4.2.16 The Assessment Group's model used utility values derived from the study described in section 4.1.29. The Assessment Group assumed that children in the treated and untreated groups would have no difference in terms of age, sex, social class, weight and long‑standing illness, and would differ only in height. Therefore the Assessment Group derived the utility estimates for health‑related quality of life for the treated and untreated groups from the differences in height alone. When estimating cost effectiveness, the Assessment Group used utility values from regression analyses, whereby a gain of 1 height SDS was associated with a change in health‑related quality of life utility of 0.061 for people shorter than −2.0 height SDS. For the subgroup with a height SDS between −2.0 and 0.0, an increase in height SDS of 1 was associated with an increase in utility of 0.01.
4.2.17 For people with Prader–Willi syndrome, the Assessment Group considered that treatment with somatropin may be associated with an additional health benefit linked to a change in body composition, which in turn may lead to a reduced likelihood of diabetes and cardiovascular disease. Because of the high uncertainty around the estimates of health‑related quality of life, the Assessment Group assumed no benefit associated with a change in body composition in the base case. The Assessment Group also conducted a scenario analysis using changes in utility from a study that found that a one‑unit decrease in BMI over 1 year was associated with a gain in utility of 0.017. This value was applied independent of age and sex.
4.2.18 The Assessment Group used costs in the model based upon those used in the model for NICE technology appraisal guidance 42. The Assessment Group assumed an average drug cost of £21.06 in the base case and varied the price in sensitivity analyses from £18.00 to £23.18. Drug costs were calculated according to the dosage recommended and the weight of the child. The Assessment Group obtained weight of children at different ages from the KIGS database.
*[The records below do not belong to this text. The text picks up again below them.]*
(* ===== verification/Session.v ===== *)
(** [RestoreSession] and [Init] of [client.go]. *)
From S2P Require Import Prelude GoTime Proc GoEncoding Errors Tokens Config Claims ClientState.
From S2P Require Import Schedule SessionSpec World Events Lifecycle Refresh.

(** [discoveredEndpoint]: one string member of the discovery document. *)
Definition discoveredEndpoint (p : Provider) (name previous : string) : string :=
  match provClaims p with
  | None => previous
  | Some claims =>
      match any_lookup claims name with
      | None => ""
      | Some (AString endpoint) => endpoint
      | Some ANull => ""
      | Some _ => previous
      end
  end.

Section Session.
  Context {St : Type} `{TP : TokenPersistence St}.
  (** Whether [WithHTTPClient] configured a client. *)
  Context (httpClient : bool).
  Abbreviation World := (World St).
  Abbreviation prog := (@prog World Lk query).

(** ** RestoreSession *)

Inductive restoreCheck := RestoreReturn (restored : bool) | RestoreLoad.

(** The first section of [RestoreSession]. *)
Definition checkRestore (c : ClientState) : restoreCheck :=
  if restoreBlocked c then RestoreReturn false
  else if pValid (persistenceRetry c) && (pRevision (persistenceRetry c) =? stateRevision c)
  then RestoreReturn (negb (IsZero (state c)))
  else RestoreLoad.

Definition commitRestore (ts : TokenState) (w : World) : World :=
  observe (ORestore ts) (onCS (setStateLocked ts) w).

(** [RestoreSession]. *)
Definition RestoreSession : prog (bool * option error) :=
  lock stateCommitMu ;;;
  let* check := read (fun w => checkRestore (cs w)) in
  match check with
  | RestoreReturn restored => unlock stateCommitMu ;;; Ret (restored, None)
  | RestoreLoad =>
      let* loaded := storeLoad in
      match loaded.2 with
      | Some err => unlock stateCommitMu ;;; Ret (false, Some (ERestore err))
      | None =>
          if IsZero loaded.1 then unlock stateCommitMu ;;; Ret (false, None)
          else
            modify (commitRestore loaded.1) ;;;
            unlock stateCommitMu ;;;
            Ret (true, None)
      end
  end.

(** ** Init *)

(** [beginInitOperation]: under [initMu]. *)
Definition beginInitOperation (ctx : Ctx) (w : World) : option initOperation' * World :=
  if ctxErrored ctx w then (None, w)
  else
    let w := match initOperation w with Some old => cancelCtx (ioCtx old) w | None => w end in
    let w := w <| initSeq := wrap_u64 (initSeq w + 1) |> in
    let '(operationCtx, w) := childCtx CtxCancel ctx w in
    let '(ptr, w) := newPtr w in
    let operation := mkInitOperation ptr (initSeq w) ctx operationCtx in
    (Some operation, w <| initOperation := Some operation |>).

(** [finishInitOperation]. *)
Definition clearInitOperation (operation : initOperation') (w : World) : World :=
  if bool_decide (initOperation w = Some operation) then w <| initOperation := None |> else w.

Definition finishInitOperation (operation : initOperation') : prog unit :=
  modify (clearInitOperation operation) ;;; cancel (ioCtx operation).

(** [initOperationCurrentLocked]. *)
Definition initOperationCurrentLocked (operation : initOperation') (w : World) : bool :=
  bool_decide (initOperation w = Some operation) &&
  negb (ctxErrored (ioParent operation) w) && negb (ctxErrored (ioCtx operation) w).

(** [initOperationContextError]. *)
Definition initOperationContextError (operation : initOperation') : prog error :=
  let* e := ctxErrP (ioParent operation) in
  match e with
  | Some e => Ret (ctxErrError e)
  | None =>
      let* e := ctxErrP (ioCtx operation) in
      Ret match e with Some e => ctxErrError e | None => ESentinel context_Canceled end
  end.

(** The section of [completeInitFailure] under [initMu] and [eventMu]:
    [None] when the operation lost its result fence. *)
Definition failInit (operation : initOperation') (w : World) : option bool * World :=
  if negb (initOperationCurrentLocked operation w) then (None, w)
  else let '(shouldDrain, w) := enqueueEvent EventInitFailed w in (Some shouldDrain, w).

Definition completeInitFailure (operation : initOperation') (discoveryErr : error) : prog error :=
  let* r := act (failInit operation) in
  match r with
  | None => initOperationContextError operation
  | Some shouldDrain => when shouldDrain drainEvents ;;; Ret discoveryErr
  end.

Definition installDiscovery (s : initSnapshot) (c : ClientState) : ClientState :=
  signalRefreshLoopLocked
    (c <| provider := Some (snProvider s) |> <| verifier := Some (snVerifier s) |>
       <| oauth2 := Some (snOAuth2 s) |> <| endSessionEndpoint := snEndSession s |>
       <| revocationEndpoint := snRevocation s |>).

(** The section of [commitInit] under [initMu] and [mu]. *)
Definition installInit (operation : initOperation') (s : initSnapshot) (w : World) : bool * World :=
  if negb (initOperationCurrentLocked operation w) then (false, w)
  else (true, onCS (installDiscovery s) w).

Definition commitInit (operation : initOperation') (s : initSnapshot) : prog (option error) :=
  let* installed := act (installInit operation s) in
  if installed then Ret None else let* e := initOperationContextError operation in Ret (Some e).

(** [wrapInitError]. *)
Definition wrapInitError (issuerURL : string) (err : option error) : option error :=
  option_map (EWrap ("pkceflow: OIDC discovery failed for " +:+ issuerURL)) err.

(** [AuthStyleInParams] is forced on the discovered endpoint. *)
Definition paramsEndpoint (e : Endpoint) : Endpoint :=
  mkEndpoint (AuthURL e) (TokenURL e) AuthStyleInParams.

(** [Init] once its operation is admitted. *)
Definition runInit (operation : initOperation') (cfg : Config) : prog (option error) :=
  let* r := ask (QNewProvider (httpContext httpClient (ioCtx operation)) (IssuerURL cfg)) in
  match r with
  | inl err => let* e := completeInitFailure operation err in Ret (Some e)
  | inr p =>
      let* redirectURI := ask QRedirectURI in
      let* previous := read (fun w => (endSessionEndpoint (cs w), revocationEndpoint (cs w))) in
      commitInit operation
        (mkInitSnapshot p (mkVerifier p (ClientID cfg))
           (mkOAuth2 (ClientID cfg) (paramsEndpoint (provEndpoint p)) redirectURI (Scopes cfg))
           (discoveredEndpoint p "end_session_endpoint" previous.1)
           (discoveredEndpoint p "revocation_endpoint" previous.2))
  end.

(** [Init]. *)
Definition Init (ctx : Ctx) : prog (option error) :=
  let* cfg := read (fun w => config (cs w)) in
  let* operation := act (beginInitOperation ctx) in
  match operation with
  | None =>
      let* e := ctxErrP ctx in Ret (wrapInitError (IssuerURL cfg) (option_map ctxErrError e))
  | Some operation =>
      deferred (finishInitOperation operation)
        (let* e := runInit operation cfg in Ret (wrapInitError (IssuerURL cfg) e))
  end.

End Session.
4.2.19 The ICERs (cost per cm) for the base case were £2798 per cm gained for growth hormone deficiency; £3407 per cm gained for growth hormone deficiency with treatment continued through the transition phase of early adulthood; £6536 per cm gained for Turner syndrome; £5869 per cm gained for Prader–Willi syndrome; £3696 per cm gained for CRI; £9697 per cm gained for small for gestation age and £8062 per cm gained for SHOX deficiency.
4.2.20 The ICERs (cost per QALY gained) for the base case were £23,196 per QALY gained for growth hormone deficiency; £28,244 per QALY gained for growth hormone deficiency with treatment continued through the transition phase of early adulthood; £39,460 per QALY gained for Turner syndrome; £135,311 per QALY gained for Prader–Willi syndrome; £39,273 per QALY gained for CRI; £33,079 per QALY gained for small for gestation age and £40,531 per QALY gained for SHOX deficiency.
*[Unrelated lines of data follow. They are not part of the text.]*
(* ===== verification/Supervisor.v ===== *)
(** The goroutines of [pkceflow.go] and [persistence.go]: the refresh
    supervisor, the persistence recovery, and their start and stop. *)
From S2P Require Import Prelude GoTime Proc Errors Tokens Config ClientState Schedule.
From S2P Require Import Persistence SessionSpec World Events Lifecycle Refresh.

Section Supervisor.
  Context {St : Type} `{TP : TokenPersistence St}.
  (** Whether [WithHTTPClient] configured a client. *)
  Context (httpClient : bool).
  Abbreviation World := (World St).
  Abbreviation prog := (@prog World Lk query).

(** ** Waiting *)

(** The selects of [waitForRefreshLoop]: the loop's context, the wake channel
    and, unless [due] is zero, a timer. *)
Definition wakeReady (ctx : Ctx) (wake : nat) (timer : bool) (w : World) (x : selected)
    : option World :=
  match x with
  | SelDone => if ctxErrored ctx w then Some w else None
  | SelWake => if bool_decide (wake ∈ wakeClosed (cs w)) then Some w else None
  | SelTimer => if timer then Some w else None
  | _ => None
  end.

(** [waitForRefreshLoop]: false when the loop's context ended. *)
Definition waitForRefreshLoop (ctx : Ctx) (wake : nat) (due : Time) : prog bool :=
  if IsZeroTime due then
    let* x := select QSelect (wakeReady ctx wake false) in
    Ret (match x with SelDone => false | _ => true end)
  else
    let* t := now in
    if SubTime due t <=? 0 then Ret true
    else
      let* x := select QSelect (wakeReady ctx wake true) in
      Ret (match x with SelDone => false | _ => true end).

(** ** The refresh supervisor *)

(** [doRefresh], for the attempt action with these fields. *)
Definition doRefresh (ctx : Ctx) (ts : TokenState) (revision claimID : Z)
    : prog refreshLoopAttemptResult :=
  let* r := refreshForSchedule httpClient ctx ts revision claimID in
  let '(_, started, err) := r in
  match err with
  | None => Ret refreshLoopAttemptSucceeded
  | Some err =>
      if errors_Is err errScheduledRefreshExpired then Ret refreshLoopAttemptExpiredBeforeStart
      else if isSessionIntegrityError err then
        Warn "refresh loop: session integrity failure" ;;; Ret refreshLoopAttemptIntegrity
      else if IsPermanentError err then
        Warn "refresh loop: permanent refresh failure" ;;; Ret refreshLoopAttemptPermanent
      else
        let* e := ctxErrP ctx in
        match e with
        | Some _ => Ret (if started then refreshLoopAttemptCanceledAfterStart
                         else refreshLoopAttemptCanceledBeforeStart)
        | None =>
            log LogDebug "refresh loop: temporary refresh failure" ;;;
            Ret refreshLoopAttemptTemporary
        end
  end.

(** [runRefreshLoop]. *)
Definition runRefreshLoop (ctx : Ctx) : prog unit :=
  loop (fun _ : unit =>
    let* e := ctxErrP ctx in
    match e with
    | Some _ => Ret (inr tt)
    | None =>
        let* t := now in
        let* action := actCS (nextRefreshLoopAction t) in
        match action with
        | refreshLoopWait due wake =>
            let* ok := waitForRefreshLoop ctx wake due in
            Ret (if ok then inl tt else inr tt)
        | refreshLoopAttempt revision ts stage claimID =>
            let* result := doRefresh ctx ts revision claimID in
            let* t := now in
            modify (onCS (finishRefreshLoopAttempt revision ts stage claimID result t)) ;;;
            let* e := ctxErrP ctx in
            Ret (match e with Some _ => inr tt | None => inl tt end)
        | refreshLoopEmitSessionExpired revision =>
            let* _ := emitEventIfRevision revision in Ret (inl tt)
        end
    end) tt.

(** ** Persistence recovery *)

(** [retryPersistence]. *)
Definition retryPersistence (ctx : Ctx) (revision claimID : Z) : prog unit :=
  lock stateCommitMu ;;;
  let* e := act (fun w =>
    let '(r, c) := retryPersistenceBegin revision claimID (ctxErrored ctx w) (cs w) in
    (r, w <| cs := c |>)) in
  match e with
  | None => unlock stateCommitMu
  | Some ts =>
      let* err := storeSave ts in
      let* completedAt := now in
      let* outcome := actCS (retryPersistenceEnd revision claimID err completedAt) in
      unlock stateCommitMu ;;;
      match outcome with
      | retryNothing => skip
      | retryRecovered => log LogInfo "token state persistence recovered"
      | retryFailed _ => Warn "token state persistence retry failed"
      end
  end.

(** [runPersistenceRetryLoop]. *)
Definition runPersistenceRetryLoop (ctx : Ctx) : prog unit :=
  loop (fun _ : unit =>
    let* e := ctxErrP ctx in
    match e with
    | Some _ => Ret (inr tt)
    | None =>
        let* t := now in
        let* action := actCS (nextPersistenceRetryAction t) in
        match action with
        | retryWait due wake =>
            let* ok := waitForRefreshLoop ctx wake due in
            Ret (if ok then inl tt else inr tt)
        | retryClaimed revision claimID =>
            retryPersistence ctx revision claimID ;;; Ret (inl tt)
        end
    end) tt.

(** ** Start and stop *)

(** A channel that a finished goroutine closes: [persistenceDone] and
    [refreshLoopHandle.done]. *)
Definition closeDone (h : nat) (w : World) : World := w <| handlesDone := {[h]} ∪ handlesDone w |>.
Definition doneClosed (h : nat) (w : World) (x : selected) : option World :=
  match x with
  | SelComplete => if bool_decide (h ∈ handlesDone w) then Some w else None
  | _ => None
  end.

(** [refreshLoop]: both supervisors; [persistenceDone] is made first. *)
Definition refreshLoop (ctx : Ctx) : prog unit :=
  let* persistenceDone := act newPtr in
  fork (runPersistenceRetryLoop ctx ;;; modify (closeDone persistenceDone)) ;;;
  runRefreshLoop ctx ;;;
  let* _ := select QSelect (doneClosed persistenceDone) in
  skip.

(** The section of [startRefreshLoop]: the new handle replaces the previous
    one, whose context is cancelled. *)
Definition installHandle (ctx : Ctx) (w : World) : (nat * Ctx) * World :=
  let '(loopCtx, w) := childCtx CtxCancel ctx w in
  let '(h, w) := newPtr w in
  let previous := refreshRun (cs w) in
  let w := onCS (fun c => c <| refreshRun := Some h |>) (w <| handles := <[h := loopCtx]> (handles w) |>) in
  let w := match previous with
           | Some p => match handles w !! p with Some pctx => cancelCtx pctx w | None => w end
           | None => w
           end in
  ((h, loopCtx), w).

Definition clearHandle (h : nat) (w : World) : World :=
  onCS (fun c => if bool_decide (refreshRun c = Some h) then c <| refreshRun := None |> else c) w.

(** [StartRefreshLoop]. *)
Definition StartRefreshLoop (ctx : Ctx) : prog unit :=
  let* r := act (installHandle ctx) in
  let '(h, loopCtx) := r in
  fork
    (deferred (modify (clearHandle h) ;;; modify (closeDone h))
       (let* e := ctxErrP loopCtx in
        match e with
        | Some _ => skip
        | None => refreshLoop loopCtx
        end)).

(** [StopRefreshLoop]. *)
Definition stopHandle (w : World) : World :=
  match refreshRun (cs w) with
  | Some h => match handles w !! h with Some ctx => cancelCtx ctx w | None => w end
  | None => w
  end.
Definition StopRefreshLoop : prog unit := modify stopHandle.

End Supervisor.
4.2.21 Sensitivity analyses revealed that, in general, the ICERs were not sensitive to the source of the estimate for clinical effectiveness (that is, whether the data came from the KIGS database or from RCTs). However, using the KIGS database to estimate clinical effectiveness reduced the ICER for somatropin in children born small for gestational age from £33,079 to £18,980 per QALY gained. The Assessment Group noted that the gain in height in children born small for gestational age was higher in the KIGS database than in the RCT.
4.2.22 The discount rates used for the analyses had a large effect on the results. Using discount rates that were used in the model for NICE technology appraisal guidance 42 (that is costs 6% and benefits 1.5%), the costs per QALY gained were less than £30,000 for all the conditions except Prader–Willi syndrome. In addition, for all conditions, the results of the model were most sensitive to age at the start of treatment, length of treatment, adherence and utility gain.
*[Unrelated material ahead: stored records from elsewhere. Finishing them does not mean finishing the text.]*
(* ===== verification/Threads.v ===== *)
(** The specifications of the Client's goroutines in the rely/guarantee logic:
    which mutexes and roles each function needs and leaves, and that every
    commit is a legal step of the session automaton. *)
From S2P Require Import Prelude GoTime Proc RelyGuarantee Errors Tokens Config Claims.
From S2P Require Import ClientState Schedule ScheduleProps Persistence SessionSpec World Events.
From S2P Require Import Lifecycle Refresh Login Logout Session Supervisor Interference Actions.

Section Threads.
  Context {St : Type} `{TP : TokenPersistence St} `{TPL : !TokenPersistenceLaws St}.
  Context (httpClient logoutHandler : bool) (cfg : Config).
  Context (verified : IDTokenVerifier -> string -> IDTokenInfo -> Prop).
  Abbreviation World := (World St).
  Abbreviation inv := (Interference.inv (St := St) cfg verified).
  Abbreviation linv := (Interference.linv (St := St)).
  Abbreviation pre := (Interference.pre (St := St) httpClient cfg).
  Abbreviation answers := (Interference.answers verified).
  Abbreviation bound := (Interference.bound (St := St)).
  Abbreviation prot := (Interference.prot (St := St)).
  Abbreviation hist := (Interference.hist (St := St)).
  Abbreviation taken := (Interference.taken (St := St)).
  Abbreviation wp := (RelyGuarantee.wp hist prot inv linv rank role taken pre answers bound).
  Abbreviation trans := (RelyGuarantee.trans hist prot inv role taken bound).
  Abbreviation rely := (RelyGuarantee.rely hist prot).
  Abbreviation held := (RelyGuarantee.held_roles role taken).
  Abbreviation L := (Interference.laws cfg verified (St := St)).

(** ** Shared steps *)

(** The usual postcondition: the same holdings, in a later world. *)
Definition back {A} (H : gset Lk) (w : World) (P : A -> Prop) (a : A) (H' : gset Lk) (w' : World)
    : Prop := H' = H /\ rely H w w' /\ P a.

Lemma wp_ret_back {A} (a : A) H (w0 w : World) (P : A -> Prop) :
  rely H w0 w -> P a -> wp (Ret a) H (back H w0 P) w.
Proof. intros HR HP. apply wp_ret. intros w' HR' _ _. split; [done|]. split; [|done]. by eapply (rely_trans L). Qed.

(** Calling a function that comes back. *)
Lemma wp_back {A B} (p : prog A) (k : A -> prog B) H Post (w : World) (P : A -> Prop) :
  wp p H (back H w P) w -> (forall a w', rely H w w' -> P a -> wp (k a) H Post w') ->
  wp (bind p k) H Post w.
Proof. intros Hp Hk. eapply (wp_call L); [exact Hp|]. intros a H' w' (-> & HR & HP). by apply Hk. Qed.

Lemma wp_warn {A} lvl msg (k : unit -> prog A) H Post (w : World) :
  no_locks H -> (forall w', rely H w w' -> wp (k tt) H Post w') ->
  wp (bind (log lvl msg) k) H Post w.
Proof. intros Hn Hk. apply wp_query; [done|]. intros [] w' HR _. by apply Hk. Qed.

Lemma wp_warn_last lvl msg H (w : World) :
  no_locks H -> wp (log lvl msg) H (back H w (fun _ => True)) w.
Proof.
  intros Hn w1 HR1 Hi1 Hh1. split; [done|]. intros [] w2 _ [= <-].
  apply (trans_refl L); [done|done|]. by apply wp_ret_back.
Qed.

Lemma wp_when_warn {A} b msg (k : unit -> prog A) H Post (w : World) :
  no_locks H -> (forall w', rely H w w' -> wp (k tt) H Post w') ->
  wp (bind (when b (Warn msg)) k) H Post w.
Proof.
  intros Hn Hk. destruct b; cbn [when]; [by apply wp_warn|].
  apply Hk. apply (rely_refl L).
Qed.

(** The read of an error of a context, and other looks at the world. *)
Lemma wp_look' {X A} (f : World -> X) (k : X -> prog A) H Post (w : World) :
  (forall x w', rely H w w' -> wp (k x) H Post w') -> wp (bind (read f) k) H Post w.
Proof. intros Hk. apply wp_look. intros w' HR _. by apply Hk. Qed.

(** ** Lifecycle *)

Lemma wp_lifecycle_read {X A} (f : World -> X) (k : X -> prog A) H Post (w : World) :
  no_locks H -> (forall x w', rely H w w' -> wp (k x) H Post w') ->
  wp (bind (lock lifecycleMu ;;; let* x := read f in unlock lifecycleMu ;;; Ret x) k) H Post w.
Proof.
  intros Hn Hk.
  apply wp_back with (P := fun _ => True); [|intros; by apply Hk].
  apply wp_lock_lifecycle; [done|]. intros w1 HR1. apply wp_look'. intros x w2 HR2.
  apply wp_unlock_lifecycle; [apply in_union_self|]. intros w3 HR3.
  rewrite union_diff_cancel by apply Hn. apply wp_ret_back; [|done].
  eapply (rely_trans L); [exact HR1|]. apply rely_union in HR2, HR3. by eapply (rely_trans L).
Qed.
4.2.23 When the lowest available price of somatropin was used in the modelling, the ICERs for growth hormone deficiency, Turner syndrome, Prader–Willi syndrome, CRI, being born small for gestational age and SHOX deficiency were reduced to £19,895, £33,766, £115,755, £33,585, £28,296 and £34,664 per QALY gained respectively.
4.2.24 The Assessment Group also presented a scenario analysis for Prader–Willi syndrome that included a life‑long change in body composition (BMI) of 1.8 kg/m2 and an associated additional utility of 0.031. Under this analysis, the cost‑effectiveness estimate for Prader–Willi syndrome was £54,800 per QALY gained.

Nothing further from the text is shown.